WHAT IS BEING ASKED
Copy out, exactly, the first line of the entries below and every line after it through the one containing "rewrite cancel_reappeared_loop.".

Records from a data collection
(** One more observation. *)
Lemma observe_step es e db1 :
  NoDup (map en_path (es ++ [e])) → fresh_for uuid db (map en_path (es ++ [e])) → en_observed_at e = at_ →
  observed_all es db1 → all_cancellable es →
  let r := observe_local_copy db1 v (en_path e) (en_file_type e) (en_size e) (en_mtime_ns e) (en_observed_at e)
             seen_at None (uuid (en_path e)) in
  (all_cancellable (es ++ [e]) → is_ok r = true)
  ∧ ∀ db2 i, r = Ok (db2, i) → all_cancellable (es ++ [e]) ∧ observed_all (es ++ [e]) db2.
Proof using All.
  intros Hnd Hfr Hat [Hva Hfi Hpa Hve Hco (gs & Hgs & Hj) Hdi] Hcan. cbv zeta. unfold observe_local_copy. rewrite Hat.
  set (dbg := goc_all v at_ uuid db (map en_path es)) in *. set (p := en_path e).
  destruct (goc_tables db1 dbg p Hfi Hpa) as (Hf1 & Hp1 & Hi1 & Hd1).
  destruct (get_or_create_same db1 v p at_ (uuid p)) as (Hc1 & Hv1 & Hj1 & Hva1).
  assert (Hid := goc_id_after es e Hnd Hfr). fold p dbg in Hid. rewrite Hid in Hi1.
  destruct (get_or_create_file db1 v p at_ (uuid p)) as [dbo i]. cbn [fst snd] in *. subst i.
  set (db2 := set_copies _ dbo).
  assert (Hj2 : t_jobs db2 = cancel_groups v at_ gs (t_jobs db)) by (cbn; congruence).
  assert (Hva2 : t_vaults db2 = t_vaults db) by (cbn; congruence).
  rewrite cancel_reappeared_loop.
  destruct (cancel_loop_spec v at_ db2 (pending_groups db2 v [id_of p])) as [Hok Hspec].
  { by rewrite Hj2, cancel_groups_ids. }
  { apply NoDup_remove_dups. }
  assert (Hpend : ∀ o, o ∈ pending_groups db2 v [id_of p] ↔ o ∈ pending_groups db v [id_of p] ∧ o ∉ map Some gs)
    by (intros o; by eapply pending_after_cancel).
  assert (Hsplit : ∀ o, o ∈ pending_groups db v (map (fun e => id_of (en_path e)) (es ++ [e]))
    ↔ o ∈ pending_groups db v (map (fun e => id_of (en_path e)) es) ∨ o ∈ pending_groups db v [id_of p]).
  { intros o. rewrite !elem_of_pending_groups, map_app. setoid_rewrite elem_of_app. cbn. naive_solver. }
  assert (Hgsmap : ∀ g, Some g ∈ map Some gs ↔ g ∈ gs).
  { intros g. rewrite list_elem_of_In, in_map_iff. setoid_rewrite <- list_elem_of_In. naive_solver. }
  assert (Hall : all_ok v db2 (pending_groups db2 v [id_of p]) ↔ all_cancellable (es ++ [e])).
  { unfold all_cancellable, all_ok. split.
    - intros H o [Ho|Ho]%Hsplit; [by apply Hcan|]. destruct (decide (o ∈ map Some gs)) as [Hg|Hg].
      + apply Hcan. apply list_elem_of_In, in_map_iff in Hg as (g & <- & Hg%list_elem_of_In). by apply Hgs.
      + destruct (H o) as (g & -> & Hk); [by apply Hpend|]. exists g. split; [done|].
        eapply (group_ok_other v at_ db db2 gs); [done..| |done]. by rewrite <- Hgsmap.
    - intros H o [Ho Hg]%Hpend. destruct (H o) as (g & -> & Hk); [apply Hsplit; by right|]. exists g. split; [done|].
      eapply (group_ok_other v at_ db db2 gs); [done..| |done]. by rewrite <- Hgsmap. }
  split.
  - intros H. destruct (cancel_loop _ _ _ _) eqn:E; [done|]. rewrite <- Hall in H. by specialize (Hok H).
  - intros db3 i. rewrite bind_ok. intros (db4 & Hc4 & [= <- _]).
    destruct (Hspec _ Hc4) as (Hok4 & Hj4 & (Hva4 & Hf4 & Hp4 & Hcp4 & Hv4) & Hd4). split; [by apply Hall|].
    assert (Hm := mark_path_same v (Some p) db4).
    constructor; rewrite ?map_app, ?goc_all_app, ?foldl_app.
    + rewrite (same_vaults _ _ Hm). congruence.
    + rewrite (same_files _ _ Hm), Hf4. exact Hf1.
    + rewrite (same_paths _ _ Hm), Hp4. exact Hp1.
    + rewrite (same_versions _ _ Hm), Hv4. cbn. congruence.
    + rewrite (same_copies _ _ Hm), Hcp4. cbn [db2 t_copies set_copies foldl map]. rewrite Hc1, Hco.
      f_equal. unfold observed_entry, observed_row, only_cloud_copy. cbn. by rewrite Hv1, Hve, Hat.
    + exists (gs ++ omap id (pending_groups db2 v [id_of p])). split.
      * intros g. rewrite elem_of_app, list_elem_of_omap. change [en_path e] with (map en_path [e]).
        rewrite <- map_app, Hsplit, Hgs. setoid_rewrite Hpend. cbn. split.
        -- intros [?|(o & [Ho _] & ->)]; auto.
        -- intros [?|Ho]; [by left|]. destruct (decide (g ∈ gs)) as [Hg|Hg]; [left; by apply Hgs|].
           right. exists (Some g). split; [|done]. split; [done|]. by rewrite Hgsmap.
      * rewrite (same_jobs _ _ Hm), Hj4, Hj2. apply cancel_groups_app.
    + intros m. rewrite mark_path_dirty_elem, Hd4. cbn [db2 t_dirty set_copies]. rewrite Hd1, Hdi.
      setoid_rewrite elem_of_app. cbn. fold p. setoid_rewrite list_elem_of_singleton. naive_solver.
Qed.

SOLUTION TO THE PROBLEM
(** One more observation. *)
Lemma observe_step es e db1 :
  NoDup (map en_path (es ++ [e])) → fresh_for uuid db (map en_path (es ++ [e])) → en_observed_at e = at_ →
  observed_all es db1 → all_cancellable es →
  let r := observe_local_copy db1 v (en_path e) (en_file_type e) (en_size e) (en_mtime_ns e) (en_observed_at e)
             seen_at None (uuid (en_path e)) in
  (all_cancellable (es ++ [e]) → is_ok r = true)
  ∧ ∀ db2 i, r = Ok (db2, i) → all_cancellable (es ++ [e]) ∧ observed_all (es ++ [e]) db2.
Proof using All.
  intros Hnd Hfr Hat [Hva Hfi Hpa Hve Hco (gs & Hgs & Hj) Hdi] Hcan. cbv zeta. unfold observe_local_copy. rewrite Hat.
  set (dbg := goc_all v at_ uuid db (map en_path es)) in *. set (p := en_path e).
  destruct (goc_tables db1 dbg p Hfi Hpa) as (Hf1 & Hp1 & Hi1 & Hd1).
  destruct (get_or_create_same db1 v p at_ (uuid p)) as (Hc1 & Hv1 & Hj1 & Hva1).
  assert (Hid := goc_id_after es e Hnd Hfr). fold p dbg in Hid. rewrite Hid in Hi1.
  destruct (get_or_create_file db1 v p at_ (uuid p)) as [dbo i]. cbn [fst snd] in *. subst i.
  set (db2 := set_copies _ dbo).
  assert (Hj2 : t_jobs db2 = cancel_groups v at_ gs (t_jobs db)) by (cbn; congruence).
  assert (Hva2 : t_vaults db2 = t_vaults db) by (cbn; congruence).
  rewrite cancel_reappeared_loop.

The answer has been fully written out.